Monday, April 5, 2010

un-poetry vs. ur-poetry

"A sad and angry consolation" may be needed for the very notion of electing an Oxford Professor of Poetry. After last year's election of Ruth Padel and her retraction, one could have hoped for a more normal election process. But that is apparently not to be. Facing a living ur-poet of the English language is an un-poet.
The person who will occupy the position must first redeem it. A certain amount of dignity should be required to follow in the shoes of John Keble, Matthew Arnold, W.H. Auden, Robert Graves, Edmund Blunden, Roy Fuller, John Wain, Peter Levi, Seamus Heaney, James Fenton, Paul Muldoon, and Christopher Ricks.
Although applause would be in order if a talented woman were to hold the position, Paula Claire does little to promote a public perception of female accomplishment.
Geoffrey Hill, on the other hand, is the ideal candidate. Unless Oxford graduates are completely daft, I don't see how they could vote for anyone else.

Links
"Life in Poetry: An Evening with Geoffrey Hill" WBUR (May 14, 2006).
"Musical Comedy," Geoffrey Hill Zinger (April 2, 2010).
Paula Claire, "Astound" (http://www.ubu.com/sound/konkrete.html).
"A Brief Guide to Concrete Poetry," Academy of American Poets (http://www.poets.org/viewmedia.php/prmMID/5649).

Sunday, December 13, 2009

Poets and Poems in Lisa E-Journal

Lisa E-Journal (lisa.revues.org) has changed formats, and it is now easier to find a poet or a poem, as well as other works of literary criticism.

Sunday, August 31, 2008

"The Modern Element" by Adam Kirsch

Adam Kirsch, regular reviewer in the New Republic has collected his pieces into a book:  The Modern Element: Essays on Contemporary Poetry (Norton, 2008) where he writes of (and off) Geoffrey Hill, James Merrill, Yvor Winters, Louise Glück, and Jorie Graham.  
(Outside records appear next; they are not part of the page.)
(** From [d] to [d'] every session of [u] came to an end: whatever happens next,
    an access token signed for [u] under an epoch that was reached at [d] does not
    authenticate, and a refresh token that is of a device of [u] at [d'] is not
    exchanged. *)
Definition logged_out (u : Uuid) d d' : Prop := ∀ l,
  (∀ dev secret ttl ep t0 tok io s prev n1 n2, sign_access_token u dev secret ttl ep t0 = Ok tok →
     (∃ e, epoch_of u d = Some e ∧ ep ≤ e) →
     is_Ok (authenticate_access_token (Uuid:=Uuid) io s prev tok n1 n2 (serve hmac_sha256 cfg l d')).1 = false) ∧
  (∀ raw t1 t2 t3, (∀ r, r ∈ rows_of (hash raw) d' → owner d' r = Some u) →
     not_drawn hmac_sha256 cfg (l ++ [(no_failure, AcRefresh (Uuid:=Uuid) raw t1 t2 t3)]) (hash raw) →
     is_Ok (rotate raw t1 t2 t3 (serve hmac_sha256 cfg l d')).1 = false).

(** An access token of an epoch that has passed does not authenticate. *)
Lemma old_epoch_refused l (u dev : Uuid) secret ttl ep t0 tok io s prev n1 n2 d row :
  sign_access_token u dev secret ttl ep t0 = Ok tok → users d !! u = Some row → ep < u_session_epoch row →
  is_Ok (authenticate_access_token (Uuid:=Uuid) io s prev tok n1 n2 (serve hmac_sha256 cfg l d)).1 = false.
Proof.
  intros Hs Hu Hep. apply not_true_is_false. intros Hok.
  destruct (authenticate_signed _ _ _ _ _ _ _ _ _ _ _ _ _ Hs Hok) as [Hepoch _].
  destruct (fw_user _ _ _ (serve_forward hmac_sha256 cfg l d) _ _ Hu) as (row' & Hu' & Hle).
  unfold epoch_of in Hepoch. rewrite Hu' in Hepoch. simplify_eq/=. lia.
Qed.

(** What ends the sessions: the epoch of the user grows, and the tokens of its
    devices are revoked. *)
Lemma sessions_end u d d' row row' :
  users d !! u = Some row → users d' !! u = Some row' → u_session_epoch row < u_session_epoch row' →
  (∀ r, r ∈ refresh_tokens d' → owner d' r = Some u → is_Some (r_revoked_at r)) → logged_out u d d'.
Proof.
  intros Hu Hu' Hep Htok l. split.
  - intros dev secret ttl ep t0 tok io s prev n1 n2 Hs (e & He & Hle). eapply old_epoch_refused; [done..|].
    unfold epoch_of in He. rewrite Hu in He. simplify_eq/=. lia.
  - intros raw t1 t2 t3 Hown Hn. apply spent_for_good; [|done]. intros r Hr Hh. right.
    apply Htok; [done|]. apply Hown. by apply rows_of_elem.
Qed.

Lemma revoke_user_tokens_done u now d r :
  r ∈ refresh_tokens (revoke_user_tokens u now d).2 → owner d r = Some u → is_Some (r_revoked_at r).
Proof.
  intros (r0 & -> & Hr0)%list_elem_of_fmap. unfold owner, of_user.
  destruct (devices d !! r_device r0) as [dv|] eqn:Hd; simpl.
  - case_bool_decide as Hu; simpl; [case_bool_decide as Hn; simpl; [eauto|]|].
    + intros _. by apply not_eq_None_Some.
    + rewrite Hd. naive_solver.
  - by rewrite Hd.
Qed.

(** A logout everywhere that succeeds ends every session of the user for
    good. *)
Theorem logout_ends_sessions io u now d e d' : logout_all io u now d = (Ok e, d') → logged_out u d d'.
Proof.
  intros Hrun. unfold logout_all, in_tx, mbind_, execute, bump_epoch, mret in Hrun.
  destruct (io 0%nat), (io 1%nat), (io 2%nat); try done.
  all: destruct (users d !! u) as [row|] eqn:Hu; simpl in Hrun; try done.
  all: repeat (case_match; simplify_eq/=).
  eapply sessions_end; [done|simpl; apply lookup_insert_eq|simpl; lia|].
  intros r Hr Ho. by apply (revoke_user_tokens_done u now d).
Qed.

(** ** Reuse *)

Lemma set_tokens_same d : set_tokens (refresh_tokens d) d = d.
Proof. by destruct d. Qed.

Lemma consume_none h now d :
  List.find (consumable h now) (refresh_tokens d) = None → consume_token h now d = (Ok None, d).
Proof.
  intros Hf. unfold consume_token, update_tokens. rewrite Hf. simpl. f_equal.
  rewrite <-(set_tokens_same d) at 3. f_equal. rewrite <-(map_id (refresh_tokens d)) at 2. apply map_ext_in.
  intros r Hr. by rewrite (find_none _ _ Hf r Hr).
Qed.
Langdon Hammer reviews the essays as well as Kirsch's recent poems in Invasions (2008) in the New York Times (August 29, 2008).

Monday, June 9, 2008

Jay Parini, Robert Frost, and 25 teenagers...

Jay Parini, biographer of Robert Frost and author of Why Poetry Matters (2008) was asked to administer the sentence of poetry as punishment to 25 teenagers who vandalized Robert Frost's property in December 2007. He said he used Frost's essay "Education by Poetry."

See: "The Best Way Out Is Through," editorial published in The New York Times, June 8, 2008.

p.s. (June 29, 2008):  Based on the above, I ordered the book, and after a quick skim of Why Poetry Matters, I find no mention of Geoffrey Hill.  Does this mean that Hill does not matter to Parini? Probably not, since he's been tagged in his "Poetry Hut Blog" (latest entry tagged, a link to William Logan's Review of A Treatise of Civil Power, blog entry from January 20, 2008), though my guess is that in this book which boasts it uses no jargon, Heaney seems more user-friendly. Why is it that Hill's closeness to the people and to popular culture always seems to be ignored?

Parini reviewed Robert Lowell: Collected Poems for the Guardian (August 9, 2003).